TRY IT:
Copy out, from the entries below, each line that holds the string "operations".

ENTRIES SHOWN:
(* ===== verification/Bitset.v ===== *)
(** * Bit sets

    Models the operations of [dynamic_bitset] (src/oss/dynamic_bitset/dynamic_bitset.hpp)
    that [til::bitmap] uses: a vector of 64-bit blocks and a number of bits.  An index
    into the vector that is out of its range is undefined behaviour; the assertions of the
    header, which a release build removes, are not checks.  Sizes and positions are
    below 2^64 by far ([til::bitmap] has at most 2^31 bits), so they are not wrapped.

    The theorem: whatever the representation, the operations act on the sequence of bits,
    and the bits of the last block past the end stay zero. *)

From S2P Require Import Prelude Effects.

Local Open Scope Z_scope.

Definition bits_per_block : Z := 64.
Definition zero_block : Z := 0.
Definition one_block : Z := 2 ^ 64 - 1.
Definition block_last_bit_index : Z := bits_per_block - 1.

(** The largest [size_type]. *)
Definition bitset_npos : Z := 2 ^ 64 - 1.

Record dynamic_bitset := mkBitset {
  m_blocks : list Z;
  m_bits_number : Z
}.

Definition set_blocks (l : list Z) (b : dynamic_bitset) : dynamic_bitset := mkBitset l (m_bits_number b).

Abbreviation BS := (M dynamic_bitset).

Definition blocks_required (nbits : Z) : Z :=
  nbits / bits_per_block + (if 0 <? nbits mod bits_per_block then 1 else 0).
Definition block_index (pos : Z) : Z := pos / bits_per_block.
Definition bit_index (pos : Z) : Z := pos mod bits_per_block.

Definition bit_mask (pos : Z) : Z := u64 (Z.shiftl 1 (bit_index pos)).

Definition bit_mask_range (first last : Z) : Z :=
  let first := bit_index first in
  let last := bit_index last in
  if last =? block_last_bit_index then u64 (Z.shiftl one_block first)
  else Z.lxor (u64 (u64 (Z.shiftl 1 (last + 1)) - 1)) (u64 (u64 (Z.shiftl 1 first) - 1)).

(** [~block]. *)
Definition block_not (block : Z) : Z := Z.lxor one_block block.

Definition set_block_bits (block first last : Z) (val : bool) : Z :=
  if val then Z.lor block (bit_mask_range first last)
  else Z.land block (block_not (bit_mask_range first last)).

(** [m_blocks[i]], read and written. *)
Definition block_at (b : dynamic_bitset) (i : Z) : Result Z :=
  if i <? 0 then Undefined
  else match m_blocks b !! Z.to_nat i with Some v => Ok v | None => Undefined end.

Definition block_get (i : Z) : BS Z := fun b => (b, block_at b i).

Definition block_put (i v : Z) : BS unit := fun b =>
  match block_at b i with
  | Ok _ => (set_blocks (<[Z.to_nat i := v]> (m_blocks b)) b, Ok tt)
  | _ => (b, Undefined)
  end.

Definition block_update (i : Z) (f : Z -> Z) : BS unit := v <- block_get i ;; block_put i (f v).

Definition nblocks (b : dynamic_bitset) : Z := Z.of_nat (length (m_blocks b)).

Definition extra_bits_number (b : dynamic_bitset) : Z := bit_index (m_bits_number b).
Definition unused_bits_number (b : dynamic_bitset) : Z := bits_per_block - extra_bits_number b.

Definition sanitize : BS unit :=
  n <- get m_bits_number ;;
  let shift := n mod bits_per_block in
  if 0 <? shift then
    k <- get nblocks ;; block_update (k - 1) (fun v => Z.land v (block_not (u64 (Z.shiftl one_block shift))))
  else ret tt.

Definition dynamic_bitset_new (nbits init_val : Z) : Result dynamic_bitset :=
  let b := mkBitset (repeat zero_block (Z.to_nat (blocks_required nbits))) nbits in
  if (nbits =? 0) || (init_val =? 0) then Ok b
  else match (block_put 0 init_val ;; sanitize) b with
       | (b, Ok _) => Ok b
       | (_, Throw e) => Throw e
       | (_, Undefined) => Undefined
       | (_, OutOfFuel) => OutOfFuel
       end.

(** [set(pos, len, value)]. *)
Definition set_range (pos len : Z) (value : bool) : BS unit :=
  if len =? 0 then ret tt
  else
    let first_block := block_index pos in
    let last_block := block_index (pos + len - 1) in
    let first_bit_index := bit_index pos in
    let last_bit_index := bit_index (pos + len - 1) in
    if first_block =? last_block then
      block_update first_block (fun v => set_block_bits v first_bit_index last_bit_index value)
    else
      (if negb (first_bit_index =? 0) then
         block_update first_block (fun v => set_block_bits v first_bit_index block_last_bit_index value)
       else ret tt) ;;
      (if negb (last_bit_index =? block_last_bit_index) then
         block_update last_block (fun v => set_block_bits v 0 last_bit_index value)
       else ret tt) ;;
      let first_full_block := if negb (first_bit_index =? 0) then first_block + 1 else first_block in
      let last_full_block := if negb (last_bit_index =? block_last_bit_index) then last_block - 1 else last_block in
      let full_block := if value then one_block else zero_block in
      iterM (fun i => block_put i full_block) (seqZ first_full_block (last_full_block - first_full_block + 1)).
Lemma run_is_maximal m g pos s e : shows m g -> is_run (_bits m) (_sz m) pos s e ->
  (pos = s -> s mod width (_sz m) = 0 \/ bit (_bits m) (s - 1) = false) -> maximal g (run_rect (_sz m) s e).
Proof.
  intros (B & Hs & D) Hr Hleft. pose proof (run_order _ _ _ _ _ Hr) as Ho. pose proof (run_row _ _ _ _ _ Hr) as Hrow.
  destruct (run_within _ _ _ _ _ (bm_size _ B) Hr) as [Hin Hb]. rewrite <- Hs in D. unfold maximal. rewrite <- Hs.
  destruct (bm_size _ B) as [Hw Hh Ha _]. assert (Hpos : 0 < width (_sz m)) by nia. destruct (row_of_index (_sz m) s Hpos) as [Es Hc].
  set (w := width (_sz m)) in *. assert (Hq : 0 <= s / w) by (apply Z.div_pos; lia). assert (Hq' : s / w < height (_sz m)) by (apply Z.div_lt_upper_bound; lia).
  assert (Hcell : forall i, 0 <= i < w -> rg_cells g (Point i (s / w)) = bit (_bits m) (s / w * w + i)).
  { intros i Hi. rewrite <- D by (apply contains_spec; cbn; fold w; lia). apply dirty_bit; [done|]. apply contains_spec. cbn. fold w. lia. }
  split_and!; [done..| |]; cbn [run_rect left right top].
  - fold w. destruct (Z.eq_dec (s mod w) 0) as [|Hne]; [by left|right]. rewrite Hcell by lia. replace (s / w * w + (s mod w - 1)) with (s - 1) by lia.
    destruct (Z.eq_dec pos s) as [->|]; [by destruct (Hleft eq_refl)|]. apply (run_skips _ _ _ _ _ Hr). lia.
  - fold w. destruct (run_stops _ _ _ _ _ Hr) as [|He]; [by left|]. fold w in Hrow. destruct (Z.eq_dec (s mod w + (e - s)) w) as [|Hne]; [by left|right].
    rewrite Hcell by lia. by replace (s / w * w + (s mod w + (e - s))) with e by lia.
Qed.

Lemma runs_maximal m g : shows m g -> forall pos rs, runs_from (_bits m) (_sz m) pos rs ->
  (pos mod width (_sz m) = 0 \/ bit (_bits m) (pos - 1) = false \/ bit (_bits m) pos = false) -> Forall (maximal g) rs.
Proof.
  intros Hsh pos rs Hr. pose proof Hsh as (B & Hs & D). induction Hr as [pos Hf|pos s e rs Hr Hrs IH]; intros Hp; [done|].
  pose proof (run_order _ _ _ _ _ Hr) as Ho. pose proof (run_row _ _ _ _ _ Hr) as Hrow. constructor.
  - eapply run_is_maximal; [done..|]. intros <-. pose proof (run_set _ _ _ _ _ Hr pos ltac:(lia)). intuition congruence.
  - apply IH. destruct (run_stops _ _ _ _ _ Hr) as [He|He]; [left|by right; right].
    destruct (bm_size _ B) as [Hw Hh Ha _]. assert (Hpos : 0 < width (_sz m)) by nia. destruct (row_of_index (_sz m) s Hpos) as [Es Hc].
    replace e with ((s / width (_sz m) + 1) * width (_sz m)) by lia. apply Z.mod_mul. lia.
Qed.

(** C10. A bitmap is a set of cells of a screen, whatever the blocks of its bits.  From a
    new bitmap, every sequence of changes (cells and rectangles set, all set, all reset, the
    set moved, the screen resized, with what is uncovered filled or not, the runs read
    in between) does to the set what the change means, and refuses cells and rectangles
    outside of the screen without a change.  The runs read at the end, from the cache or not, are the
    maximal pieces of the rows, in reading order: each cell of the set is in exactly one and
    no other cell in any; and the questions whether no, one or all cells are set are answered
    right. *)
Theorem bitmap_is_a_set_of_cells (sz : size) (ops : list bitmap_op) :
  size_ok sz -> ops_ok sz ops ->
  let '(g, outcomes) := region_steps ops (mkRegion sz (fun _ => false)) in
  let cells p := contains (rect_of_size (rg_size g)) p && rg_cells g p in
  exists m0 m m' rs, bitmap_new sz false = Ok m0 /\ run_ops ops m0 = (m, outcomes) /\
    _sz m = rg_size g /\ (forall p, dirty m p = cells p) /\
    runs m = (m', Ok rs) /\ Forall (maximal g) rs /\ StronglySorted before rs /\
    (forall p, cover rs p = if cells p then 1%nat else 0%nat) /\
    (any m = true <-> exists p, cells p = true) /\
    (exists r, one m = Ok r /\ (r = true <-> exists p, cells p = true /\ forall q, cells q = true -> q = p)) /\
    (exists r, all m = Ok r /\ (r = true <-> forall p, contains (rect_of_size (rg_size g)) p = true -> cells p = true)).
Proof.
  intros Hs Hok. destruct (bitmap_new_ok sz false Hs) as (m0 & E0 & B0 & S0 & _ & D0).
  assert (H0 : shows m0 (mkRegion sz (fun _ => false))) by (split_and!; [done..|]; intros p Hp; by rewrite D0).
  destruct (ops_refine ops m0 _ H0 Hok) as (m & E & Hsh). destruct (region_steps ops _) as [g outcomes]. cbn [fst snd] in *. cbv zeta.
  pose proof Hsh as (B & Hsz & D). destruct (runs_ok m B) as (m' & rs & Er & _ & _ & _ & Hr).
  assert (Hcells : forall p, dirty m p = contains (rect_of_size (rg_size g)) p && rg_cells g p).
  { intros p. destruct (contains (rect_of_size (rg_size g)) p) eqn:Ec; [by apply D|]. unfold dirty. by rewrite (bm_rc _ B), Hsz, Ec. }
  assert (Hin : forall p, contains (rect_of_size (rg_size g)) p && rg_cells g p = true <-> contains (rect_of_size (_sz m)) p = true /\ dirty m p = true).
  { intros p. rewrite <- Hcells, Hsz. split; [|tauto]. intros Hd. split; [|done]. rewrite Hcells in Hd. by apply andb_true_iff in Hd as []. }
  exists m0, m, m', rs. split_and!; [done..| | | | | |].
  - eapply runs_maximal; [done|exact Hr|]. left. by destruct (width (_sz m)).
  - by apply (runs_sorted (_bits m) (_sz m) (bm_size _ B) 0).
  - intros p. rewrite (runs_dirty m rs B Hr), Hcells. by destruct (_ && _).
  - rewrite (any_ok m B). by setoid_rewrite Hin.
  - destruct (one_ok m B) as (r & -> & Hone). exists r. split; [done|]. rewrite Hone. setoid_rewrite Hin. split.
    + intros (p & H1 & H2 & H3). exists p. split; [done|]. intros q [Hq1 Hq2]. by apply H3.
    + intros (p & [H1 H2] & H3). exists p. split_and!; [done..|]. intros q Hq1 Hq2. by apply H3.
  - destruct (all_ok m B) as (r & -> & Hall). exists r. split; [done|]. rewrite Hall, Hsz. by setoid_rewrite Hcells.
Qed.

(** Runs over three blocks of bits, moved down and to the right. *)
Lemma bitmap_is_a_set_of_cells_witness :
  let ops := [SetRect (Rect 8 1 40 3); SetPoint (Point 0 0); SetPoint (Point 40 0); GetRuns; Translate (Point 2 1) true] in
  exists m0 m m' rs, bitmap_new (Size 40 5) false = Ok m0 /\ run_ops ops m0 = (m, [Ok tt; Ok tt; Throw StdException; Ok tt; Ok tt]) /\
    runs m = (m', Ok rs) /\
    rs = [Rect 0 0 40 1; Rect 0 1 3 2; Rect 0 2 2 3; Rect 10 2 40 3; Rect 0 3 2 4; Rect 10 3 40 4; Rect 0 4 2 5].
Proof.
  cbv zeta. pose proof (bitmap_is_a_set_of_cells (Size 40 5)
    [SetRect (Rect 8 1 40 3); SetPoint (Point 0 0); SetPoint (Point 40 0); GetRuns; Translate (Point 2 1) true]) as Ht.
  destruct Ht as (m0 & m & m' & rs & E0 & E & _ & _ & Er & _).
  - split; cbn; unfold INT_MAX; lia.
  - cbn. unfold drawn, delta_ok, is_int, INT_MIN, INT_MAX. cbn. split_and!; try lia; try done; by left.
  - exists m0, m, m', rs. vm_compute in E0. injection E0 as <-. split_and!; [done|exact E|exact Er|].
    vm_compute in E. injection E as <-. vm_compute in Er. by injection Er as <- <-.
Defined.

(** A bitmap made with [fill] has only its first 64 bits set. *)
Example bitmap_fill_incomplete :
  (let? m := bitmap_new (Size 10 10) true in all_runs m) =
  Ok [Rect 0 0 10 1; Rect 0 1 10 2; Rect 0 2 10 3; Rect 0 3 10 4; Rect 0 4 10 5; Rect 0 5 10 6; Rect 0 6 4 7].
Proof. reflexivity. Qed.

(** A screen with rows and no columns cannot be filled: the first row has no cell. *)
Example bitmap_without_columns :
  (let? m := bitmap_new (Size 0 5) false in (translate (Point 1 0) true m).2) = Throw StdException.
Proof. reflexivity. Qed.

REPLY:
    Models the operations of [dynamic_bitset] (src/oss/dynamic_bitset/dynamic_bitset.hpp)
    The theorem: whatever the representation, the operations act on the sequence of bits,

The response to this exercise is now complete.